The lab welcomes its first visitor. Matt Salie from the Williamson Lab at the Scripps Research Institute is visiting us this week to gain experience with continuous culturing techniques and gather preliminary data for his postdoctoral work on proteome dynamics. Welcome Matt!
After several months of renovations, the construction on the Geomicrobial Physiology culturing lab in the Benson Earth Sciences building wrapped up earlier this week and we officially moved in today. Several pieces of equipment are already set up and ready to go and the first set of experiments is under way - it’s going to be an exciting Spring!
The Isotope Geomicrobiology Group is seeking a highly qualified research technician and laboratory manager starting in February 2017. The Isotope Geomicrobiology Group comprises the Kopf and Wing labs located in the Benson Earth Sciences building and is focused on studying the physiology and geologic signatures (isotope effects and lipid biomarkers) of diverse geochemically relevant microorganisms (phototrophic, heterotrophic and chemolithotrophic aerobes and anaerobes across all domains of life).
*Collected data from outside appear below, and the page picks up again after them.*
(** * CORD-19 metadata explorer: normalization, derivation, aggregation

    A shallow embedding of [scripts/explore.py] and [scripts/app.py].

    Modelling scope.
    - A Python [str] is a [string] whose characters are the code points
      0..255 (the Latin-1 block); [str.lower], [str.isspace] and the
      regular-expression class [\w] are written out for that block.
    - A table read from CSV holds text cells or nulls; the dtype inference
      of the CSV reader is not modelled.  Derived columns hold timestamps
      or integers.
    - The date parser and the regular-expression search of the dataframe
      library, and the seeded generator of the numeric library, are
      interfaces ([Pandas], [Numpy]) the definitions are parameterized by. *)

From Stdlib Require Import String Ascii List ZArith NArith Arith Lia Bool.
From Stdlib Require Import Permutation Sorted.
Import ListNotations.

Local Open Scope string_scope.
Local Open Scope list_scope.

(* ------------------------------------------------------------------ *)
(** ** Characters *)

Module Char.

Definition code (c : ascii) : N := N_of_ascii c.

Definition between (lo hi : N) (c : ascii) : bool :=
  (lo <=? code c)%N && (code c <=? hi)%N.

Definition is_digit (c : ascii) : bool := between 48 57 c.
Definition is_upper (c : ascii) : bool := between 65 90 c.
Definition is_lower (c : ascii) : bool := between 97 122 c.

(** [str.isspace] on one code point below 256. *)
Definition isspace (c : ascii) : bool :=
  between 9 13 c || between 28 32 c || (code c =? 133)%N || (code c =? 160)%N.

(** Upper-case letters of the block: A-Z and the accented capitals
    192..222 without the multiplication sign 215. *)
Definition has_lower (c : ascii) : bool :=
  is_upper c || (between 192 222 c && negb (code c =? 215)%N).

(** [str.lower] on one code point below 256. *)
Definition lower (c : ascii) : ascii :=
  if has_lower c then ascii_of_N (code c + 32) else c.

(** [str.isalnum] on one code point below 256. *)
Definition isalnum (c : ascii) : bool :=
  is_digit c || is_upper c || is_lower c
  || (code c =? 170)%N || (code c =? 178)%N || (code c =? 179)%N
  || (code c =? 181)%N || (code c =? 185)%N || (code c =? 186)%N
  || between 188 190 c
  || between 192 214 c || between 216 246 c || between 248 255 c.

(** The class [\w] of a [str] pattern. *)
Definition is_word (c : ascii) : bool := isalnum c || Ascii.eqb c "_".

(** What the spec calls alphanumeric in a column name: 0-9, a-z, A-Z. *)
Definition is_ascii_alnum (c : ascii) : bool :=
  is_digit c || is_upper c || is_lower c.

(** The characters of a canonical column name. *)
Definition is_canonical (c : ascii) : bool :=
  is_digit c || is_lower c || Ascii.eqb c "_".

End Char.

(* ------------------------------------------------------------------ *)
(** ** Strings *)

Module Str.

Fixpoint map (f : ascii -> ascii) (s : string) : string :=
  match s with
  | EmptyString => EmptyString
  | String c s' => String (f c) (map f s')
  end.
We regularly combine aspects of aerobic and anaerobic laboratory culture, continuous culture, molecular biology, fluorescence microscopy, aqueous chemistry, isotopic analysis, and experimental design (3D-printing, microcontroller & circuit setup), and are looking for a highly motivated individual with excellent technical, communicational and organizational skills who is looking to apply and expand their existing skillset in a friendly and highly collaborate research environment. For additional details and the CU Boulder application portal, please consult the official job posting.
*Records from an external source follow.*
(** The payloads the loop is written for: strings that the decoder
    decodes or rejects with [ValueError]. *)
Definition decodes_or_is_invalid {codec : Codec} (value : option string)
    : bool :=
  match decoder_decode value with
  | Ok _ => true
  | Raise e => is_ValueError e
  end.

(** The warning for a payload that is dropped. *)
Definition discard_log {codec : Codec} (b : Backend) (value : option string)
    : trace :=
  match decoder_decode value with
  | Raise e => if is_ValueError e
               then [EvLog "warning" (CouldNotDecode (_topic_todo b) value)]
               else []
  | Ok obj => match getitem obj "url" with
              | Ok _ => []
              | Raise _ => [EvLog "warning" CouldNotGetUrl]
              end
  end.

Fixpoint batch_log {codec : Codec} (b : Backend)
    (batch : list (option string)) : trace :=
  match batch with
  | [] => []
  | value :: batch' => batch_log b batch' ++ discard_log b value
  end.

(** The entries the data model admits: those that are strings. *)
Definition string_urls {codec : Codec} (batch : list (option string))
    : list pyobj :=
  flat_map (fun value => match url_field value with
                         | Ok (PyStr url) => [PyStr url]
                         | _ => []
                         end) batch.

(** A URL read from some message that some poll delivers. *)
Definition from_topic (broker : Broker) {codec : Codec} (url : pyobj) : Prop :=
  exists i c value,
    In value (get_messages broker i c) /\ url_field value = Ok url.

(** ** Further vocabulary *)

(** The outcomes of a connection attempt that the module handles: the
    handle, or a [BrokerResponseError]. *)
Definition accepted_or_refused (outcome : option exn) : Prop :=
  outcome = None \/ outcome = Some BrokerResponseError.

(** The calls the manager makes on the buffer, in any order. *)
Inductive buffer_call : Type :=
| AddSeeds (seeds : list pyobj)
| GetNextRequests (max_n_requests : Z).

(** The seeds handed in by a sequence of calls, in order. *)
Fixpoint seeds_added (calls : list buffer_call) : list pyobj :=
  match calls with
  | [] => []
  | AddSeeds seeds :: calls' => seeds ++ seeds_added calls'
  | GetNextRequests _ :: calls' => seeds_added calls'
  end.

(** Whether every [get_next_requests] of the sequence asks for a count. *)
Fixpoint counts_only (calls : list buffer_call) : Prop :=
  match calls with
  | [] => True
  | AddSeeds _ :: calls' => counts_only calls'
  | GetNextRequests n :: calls' => 0 <= n /\ counts_only calls'
  end.

Section BufferCalls.

Context (broker : Broker) {codec : Codec}.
Shaelyn Silverman is presenting a poster on Measuring Ancient Air Pressure Using Fossilized Cyanobacteria (Abstract ID 121646) on work that is part of her Senior Thesis at CU Boulder together with Sanjoy Som (NASA Ames). Allison Lee is presenting a poster on how Iron availability influences 15N-isotope fractionation during nitrogen fixation by aerobic chemoheterotroph Azotobacter vinelandii (Abstract ID 184186) on work that is part of her undergraduate research in Xinning Zhang’s new lab at Princeton University. First time at AGU, congratulations to both and have a great time at the conference!
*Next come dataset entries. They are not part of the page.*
(** C8. The result of signup(A, e) is the same in any two tables that
    agree on whether A is a key and on A's participants. So when e is a
    participant of another activity B, signup(A, e) is answered as if B
    were not there: with e not among A's participants it goes through,
    and afterwards e is a participant of both A and B. *)
Theorem signup_no_cross_activity (acts : Directory) (A B e : string)
    (actA actB : Activity) :
  A ≠ B →
  acts !! A = Some actA →
  acts !! B = Some actB →
  e ∈ participants actB →
  (∀ acts' : Directory,
     participants <$> (acts' !! A) = participants <$> (acts !! A) →
     fst (signup_for_activity A e acts') = fst (signup_for_activity A e acts))
  ∧ (e ∉ participants actA →
     fst (signup_for_activity A e acts)
     = Return (mkMessage ("Signed up " +:+ e +:+ " for " +:+ A))
     ∧ e ∈ participants_of A (snd (signup_for_activity A e acts))
     ∧ e ∈ participants_of B (snd (signup_for_activity A e acts))).
Proof.
  intros Hne HA HB HinB. split.
  - intros acts' Hsame. rewrite HA in Hsame. unfold signup_for_activity.
    rewrite HA. destruct (acts' !! A) as [actA'|]; [|done].
    simpl in Hsame. injection Hsame as ->.
    by destruct (decide (e ∈ participants actA)).
  - intros HnotinA. rewrite (signup_new_member acts A e actA HA HnotinA). simpl.
    unfold participants_of. rewrite lookup_insert_eq.
    rewrite lookup_insert_ne by done. rewrite HB. simpl.
    split_and!; [done| |done]. set_solver.
Qed.

Lemma signup_no_cross_activity_witness :
  fst (signup_for_activity "Chess Club" "emma@mergington.edu" activities)
  = Return (mkMessage "Signed up emma@mergington.edu for Chess Club")
  ∧ "emma@mergington.edu"
    ∈ participants_of "Chess Club"
        (snd (signup_for_activity "Chess Club" "emma@mergington.edu" activities))
  ∧ "emma@mergington.edu"
    ∈ participants_of "Programming Class"
        (snd (signup_for_activity "Chess Club" "emma@mergington.edu" activities)).
Proof.
  refine (proj2 (signup_no_cross_activity activities
                   "Chess Club" "Programming Class" "emma@mergington.edu"
                   (mkActivity "Learn strategies and compete in chess tournaments"
                      "Fridays, 3:30 PM - 5:00 PM" 12
                      ["michael@mergington.edu"; "daniel@mergington.edu"])
                   (mkActivity "Learn programming fundamentals and build software projects"
                      "Tuesdays and Thursdays, 3:30 PM - 4:30 PM" 20
                      ["emma@mergington.edu"; "sophia@mergington.edu"])
                   _ _ _ _) _).
  - discriminate.
  - vm_compute. reflexivity.
  - vm_compute. reflexivity.
  - apply (bool_decide_unpack _). vm_compute. exact I.
  - apply (bool_decide_unpack _). vm_compute. exact I.
Defined.

(** C9. In the seeded table "Chess Club" has the participants
    michael@mergington.edu and daniel@mergington.edu, in this order;
    signup("Chess Club", "test@x.edu") on it returns a message that
    contains "Signed up", and afterwards "Chess Club" has three
    participants. *)
Theorem seed_scenario_signup :
  participants_of "Chess Club" activities
  = ["michael@mergington.edu"; "daniel@mergington.edu"]
  ∧ (∃ m, fst (signup_for_activity "Chess Club" "test@x.edu" activities) = Return m
          ∧ str_contains "Signed up" (message m) = true)
  ∧ (∃ m, fst (handle (signup_request "Chess Club" "test@x.edu") activities)
          = JSONMessage m
          ∧ str_contains "Signed up" (message m) = true)
  ∧ length (participants_of "Chess Club"
              (snd (signup_for_activity "Chess Club" "test@x.edu" activities))) = 3%nat.
Proof.
  split_and!.
  - vm_compute. reflexivity.
  - eexists (mkMessage "Signed up test@x.edu for Chess Club").
    split; vm_compute; reflexivity.
  - eexists (mkMessage "Signed up test@x.edu for Chess Club").
    split; vm_compute; reflexivity.
  - vm_compute. reflexivity.
Qed.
Our new gas-chromatograph (GC) isotope ratio mass spectrometer (IRMS) is getting installed and we are looking forward to getting everything up an running. This is one of the instruments housed in the Organic Geochemistry Laboratory (OGL) in the new Sustainability, Energy and Environment Complex (SEEC). The OGL is a shared space with Julio Sepúlveda and Gifford Miller that provides a fantastic environment for all types of organic geochemistry research. The new GC-IRMS will complement the existing instrumentation and analytical tools acquired by Julio (an LC-Orbitrap and GC-triple quadrupole) and will allow us to determine the isotopic composition of specific organic compounds buy coupling the separating power of a gas chromatograph via a combustion/pyrolysis interface to the precision of an isotope ratio mass spectrometer.
The Geomicrobial Physiology culturing lab in the Benson Earth Sciences building is officially under construction with renovations scheduled to finish at the end of the year. We look forward to moving in and getting everything up and running early in the new year.